### WHAT IS REQUIRED
Lines outside the range are not wanted. Give again exactly the lines between the line holding "Theorem getAssetUrl_same_origin_double_slash" and the line holding "begins with [http://]", inclusive, from the listing below.

________________________________________

Lemma startsWith_under_api (root s : jsstring) :
  startsWith s (js "/api/") = true ->
  startsWith (root ++ s) (root ++ js "/api/") = true.
Proof.
  intros H. induction root as [|c root IH]; [exact H|].
  simpl. rewrite N.eqb_refl. exact IH.
Qed.

(** X5: a non-empty origin override is used verbatim: every entry of the
    endpoint table is the override followed by [/api/] and the capability
    path.  Nothing is normalised, so an override that already ends in
    [/api] yields endpoints under [/api/api/]. *)
Theorem endpoints_use_origin_verbatim (env : ImportMetaEnv) (u : jsstring)
        (Horigin : VITE_API_URL env = Some u) (Hu : u <> []) :
  Api.API_ROOT env = u /\
  Forall (fun url => startsWith url (u ++ js "/api/") = true)
         (Api.endpoint_urls (Api.API_ENDPOINTS env)).
Proof.
  assert (Hroot : Api.API_ROOT env = u).
  { unfold Api.API_ROOT. rewrite Horigin.
    destruct u; [congruence | reflexivity]. }
  split; [exact Hroot|].
  unfold Api.API_ENDPOINTS, Api.endpoint_urls. simpl. rewrite Hroot.
  repeat (constructor; [apply startsWith_under_api; reflexivity|]).
  constructor.
Qed.

Lemma endpoints_use_origin_verbatim_witness :
  Forall (fun url =>
            startsWith url (js "http://localhost:8000/api/api/") = true)
         (Api.endpoint_urls
            (Api.API_ENDPOINTS
               {| VITE_API_URL := Some (js "http://localhost:8000/api") |})).
Proof.
  refine (proj2 (endpoints_use_origin_verbatim
                   {| VITE_API_URL := Some (js "http://localhost:8000/api") |}
                   (js "http://localhost:8000/api") eq_refl _)).
  discriminate.
Defined.

(** X6: the three configuration modules resolve the same origin exactly
    when a non-empty override is configured.  With the override unset
    [config/api.js] resolves the empty origin while both copies of
    [api.config] resolve the local-development default; with the empty
    override the copy that falls back with [||] resolves the default
    while the other two resolve the empty origin. *)
Theorem origins_agree_iff_configured (env : ImportMetaEnv) :
  (Api.API_ROOT env = ApiConfig.API_BASE_URL env /\
   ApiConfig.API_BASE_URL env = ApiConfigFallback.API_BASE_URL env)
  <-> truthy_opt (VITE_API_URL env) = true.
Proof.
  unfold Api.API_ROOT, ApiConfig.API_BASE_URL, ApiConfig.envApiUrl,
    ApiConfigFallback.API_BASE_URL.
  destruct (VITE_API_URL env) as [[|c u]|]; simpl; split.
  - intros [_ H]. discriminate H.
  - discriminate.
  - reflexivity.
  - split; reflexivity.
  - intros [H _]. discriminate H.
  - discriminate.
Qed.

(* ================================================================== *)
(** * Further properties: asset URLs *)
(* ================================================================== *)

Lemma assetUrlOver_relative (base x : jsstring) :
  x <> [] ->
  startsWith x (js "http://") || startsWith x (js "https://") = false ->
  assetUrlOver base (Some x)
  = base ++ (if startsWith x (js "/") then x else js "/" ++ x).
Proof.
  intros Hx Habs. unfold assetUrlOver.
  rewrite (truthy_nonempty x Hx), Habs. reflexivity.
Qed.

Lemma assetUrlOver_empty_iff (base : jsstring) (path : option jsstring) :
  assetUrlOver base path = [] <-> path = None \/ path = Some [].
Proof.
  split.
  - destruct path as [[|c x]|]; [right; reflexivity | | left; reflexivity].
    unfold assetUrlOver. simpl negb. cbv iota.
    destruct (startsWith (c :: x) (js "http://")
              || startsWith (c :: x) (js "https://")); [discriminate|].
    intros H. apply app_eq_nil in H as [_ H].
    destruct (startsWith (c :: x) (js "/")); discriminate H.
  - intros [-> | ->]; reflexivity.
Qed.

(** X7: [getAssetUrl] returns the empty string exactly when the path is
    absent ([undefined] or [null]) or the empty string; every other path
    yields a non-empty URL, under every configuration and in both copies
    of [api.config]. *)
Theorem getAssetUrl_empty_iff (env : ImportMetaEnv) (path : option jsstring) :
  (ApiConfig.getAssetUrl env path = [] <-> path = None \/ path = Some []) /\
  (ApiConfigFallback.getAssetUrl env path = []
   <-> path = None \/ path = Some []).
Proof.
  rewrite getAssetUrl_over, getAssetUrl_fallback_over.
  split; apply assetUrlOver_empty_iff.
Qed.

(** X8: a relative path resolves to the same URL with or without its
    leading slash: for a non-empty [x] that is not an absolute URL and does
    not begin with a slash, [getAssetUrl x] and [getAssetUrl ("/" + x)] are
    both the base URL followed by a slash and [x]. *)
Theorem getAssetUrl_leading_slash (env : ImportMetaEnv) (x : jsstring)
        (Hx : x <> [])
        (Habs : startsWith x (js "http://") || startsWith x (js "https://")
                = false)
        (Hslash : startsWith x (js "/") = false) :
  ApiConfig.getAssetUrl env (Some x)
  = ApiConfig.API_BASE_URL env ++ js "/" ++ x /\
  ApiConfig.getAssetUrl env (Some (js "/" ++ x))
  = ApiConfig.getAssetUrl env (Some x) /\
  ApiConfigFallback.getAssetUrl env (Some (js "/" ++ x))
  = ApiConfigFallback.getAssetUrl env (Some x).
Proof.
  rewrite !getAssetUrl_over, !getAssetUrl_fallback_over.
  rewrite !(assetUrlOver_relative _ x Hx Habs), Hslash.
  repeat split; reflexivity.
Qed.

Lemma getAssetUrl_leading_slash_witness :
  ApiConfig.getAssetUrl remoteOrigin (Some (js "uploads/image.jpg"))
  = js "https://api.example.com/uploads/image.jpg" /\
  ApiConfig.getAssetUrl remoteOrigin (Some (js "/uploads/image.jpg"))
  = ApiConfig.getAssetUrl remoteOrigin (Some (js "uploads/image.jpg")).
Proof.
  destruct (getAssetUrl_leading_slash remoteOrigin (js "uploads/image.jpg"))
    as (H1 & H2 & _); [discriminate | reflexivity | reflexivity |].
  exact (conj H1 H2).
Defined.

(** X9: in the same-origin deployment (empty override) the copy of
    [getAssetUrl] that tests for [undefined] turns every non-empty path
    that is not an absolute URL and does not begin with two slashes into
    an origin-relative path. *)
Theorem getAssetUrl_same_origin_relative (env : ImportMetaEnv) (x : jsstring)
        (Hempty : VITE_API_URL env = Some [])
        (Hx : x <> [])
        (Habs : startsWith x (js "http://") || startsWith x (js "https://")
                = false)
        (Hhost : startsWith x (js "//") = false) :
  isOriginRelative (ApiConfig.getAssetUrl env (Some x)) = true.
Proof.
  rewrite getAssetUrl_over, (assetUrlOver_relative _ x Hx Habs).
  unfold ApiConfig.API_BASE_URL, ApiConfig.envApiUrl. rewrite Hempty.
  unfold isOriginRelative. rewrite app_nil_l.
  destruct (startsWith x (js "/")) eqn:Hslash.
  - rewrite Hslash, Hhost. reflexivity.
  - destruct x as [|c x]; [congruence|].
    simpl in Hslash. simpl. rewrite Hslash. reflexivity.
Qed.

Lemma getAssetUrl_same_origin_relative_witness :
  isOriginRelative
    (ApiConfig.getAssetUrl sameOrigin (Some (js "uploads/doc.pdf"))) = true.
Proof.
  apply getAssetUrl_same_origin_relative;
    [reflexivity | discriminate | reflexivity | reflexivity].
Defined.

(** X10: in the same-origin deployment a path that begins with two slashes
    is returned unchanged by that copy of [getAssetUrl]: the result is a
    protocol-relative reference naming its own host, not an
    origin-relative path. *)
Theorem getAssetUrl_same_origin_double_slash
        (env : ImportMetaEnv) (x : jsstring)
        (Hempty : VITE_API_URL env = Some [])
        (Hhost : startsWith x (js "//") = true) :
  ApiConfig.getAssetUrl env (Some x) = x /\
  isOriginRelative (ApiConfig.getAssetUrl env (Some x)) = false.
Proof.
  assert (Hslash : startsWith x (js "/") = true).
  { destruct x as [|c x]; [discriminate Hhost|].
    simpl in *. apply andb_true_iff in Hhost as [-> _]. reflexivity. }
  assert (E : ApiConfig.getAssetUrl env (Some x) = x).
  { rewrite getAssetUrl_over.
    unfold ApiConfig.API_BASE_URL, ApiConfig.envApiUrl. rewrite Hempty.
    apply assetUrlOver_empty_base_slash. exact Hslash. }
  split; [exact E|].
  rewrite E. unfold isOriginRelative. rewrite Hslash, Hhost. reflexivity.
Qed.

Lemma getAssetUrl_same_origin_double_slash_witness :
  ApiConfig.getAssetUrl sameOrigin (Some (js "//other.example/x.png"))
  = js "//other.example/x.png".
Proof.
  exact (proj1 (getAssetUrl_same_origin_double_slash
                  sameOrigin (js "//other.example/x.png")
                  eq_refl eq_refl)).
Defined.

(** X11: the copy of [api.config] that falls back with [||] never resolves
    an empty base, and under an origin override that is unset, empty, or
    begins with [http://] or [https://] its [getAssetUrl] maps every
    non-empty path to an absolute [http://] or [https://] URL. *)
Theorem getAssetUrl_fallback_absolute (env : ImportMetaEnv) (x : jsstring)
        (Horigin : httpOrEmptyOrigin env = true)
        (Hx : x <> []) :
  ApiConfigFallback.API_BASE_URL env <> [] /\
  startsWith (ApiConfigFallback.getAssetUrl env (Some x)) (js "http://")
  || startsWith (ApiConfigFallback.getAssetUrl env (Some x)) (js "https://")
  = true.
Proof.
  pose proof (httpOrEmptyOrigin_fallback_base env Horigin) as Hbase.
  split.
  - intros E. rewrite E in Hbase. discriminate Hbase.
  - rewrite getAssetUrl_fallback_over.
    destruct (startsWith x (js "http://") || startsWith x (js "https://"))
      eqn:Habs.
    + rewrite (assetUrlOver_absolute _ x Habs). exact Habs.
    + rewrite (assetUrlOver_relative _ x Hx Habs).
      apply orb_true_iff in Hbase as [H | H];
        rewrite (startsWith_app _ _ _ H); [reflexivity | apply orb_true_r].
Qed.

Lemma getAssetUrl_fallback_absolute_witness :
  ApiConfigFallback.getAssetUrl sameOrigin (Some (js "uploads/a.png"))
  = js "http://localhost:8000/uploads/a.png" /\
  startsWith (ApiConfigFallback.getAssetUrl sameOrigin
                (Some (js "uploads/a.png"))) (js "http://")
  || startsWith (ApiConfigFallback.getAssetUrl sameOrigin
                   (Some (js "uploads/a.png"))) (js "https://")
  = true.
Proof.
  split; [reflexivity|].
  refine (proj2 (getAssetUrl_fallback_absolute
                   sameOrigin (js "uploads/a.png") eq_refl _)).
  discriminate.
Defined.

(** The base URLs under which a resolved asset URL is recognised again:
    the empty base, and the bases that, followed by a slash, begin with
    [http://] or [https://]. *)
Lemma assetUrlOver_idempotent_slash (base x : jsstring) :
  base = [] \/
  startsWith (base ++ js "/") (js "http://")
  || startsWith (base ++ js "/") (js "https://") = true ->
  assetUrlOver base (Some (assetUrlOver base (Some x)))
  = assetUrlOver base (Some x).
Proof.
  intros Hbase. apply assetUrlOver_fixed.
  destruct x as [|c x]; [left; reflexivity|].
  destruct (startsWith (c :: x) (js "http://")
            || startsWith (c :: x) (js "https://")) eqn:Habs.
  - rewrite (assetUrlOver_absolute _ _ Habs). right; left; exact Habs.
  - rewrite (assetUrlOver_relative base (c :: x) ltac:(discriminate) Habs).
    right. destruct Hbase as [-> | Hbase].
    + right. split; [reflexivity | apply normalized_starts_with_slash].
    + left.
      assert (E : exists n',
                 (if startsWith (c :: x) (js "/") then c :: x
                  else js "/" ++ c :: x) = js "/" ++ n').
      { destruct (startsWith (c :: x) (js "/")) eqn:Hs; [|eauto].
        simpl in Hs. apply andb_true_iff in Hs as [Hc _].
        apply N.eqb_eq in Hc. subst c. exists x. reflexivity. }
      destruct E as [n' ->]. rewrite app_assoc.
      apply orb_true_iff in Hbase as [H | H];
        rewrite (startsWith_app _ _ _ H); [reflexivity | apply orb_true_r].
Qed.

________________________________________

### ANSWER TO THIS EXERCISE
Theorem getAssetUrl_same_origin_double_slash
        (env : ImportMetaEnv) (x : jsstring)
        (Hempty : VITE_API_URL env = Some [])
        (Hhost : startsWith x (js "//") = true) :
  ApiConfig.getAssetUrl env (Some x) = x /\
  isOriginRelative (ApiConfig.getAssetUrl env (Some x)) = false.
Proof.
  assert (Hslash : startsWith x (js "/") = true).
  { destruct x as [|c x]; [discriminate Hhost|].
    simpl in *. apply andb_true_iff in Hhost as [-> _]. reflexivity. }
  assert (E : ApiConfig.getAssetUrl env (Some x) = x).
  { rewrite getAssetUrl_over.
    unfold ApiConfig.API_BASE_URL, ApiConfig.envApiUrl. rewrite Hempty.
    apply assetUrlOver_empty_base_slash. exact Hslash. }
  split; [exact E|].
  rewrite E. unfold isOriginRelative. rewrite Hslash, Hhost. reflexivity.
Qed.

Lemma getAssetUrl_same_origin_double_slash_witness :
  ApiConfig.getAssetUrl sameOrigin (Some (js "//other.example/x.png"))
  = js "//other.example/x.png".
Proof.
  exact (proj1 (getAssetUrl_same_origin_double_slash
                  sameOrigin (js "//other.example/x.png")
                  eq_refl eq_refl)).
Defined.

(** X11: the copy of [api.config] that falls back with [||] never resolves
    an empty base, and under an origin override that is unset, empty, or
    begins with [http://] or [https://] its [getAssetUrl] maps every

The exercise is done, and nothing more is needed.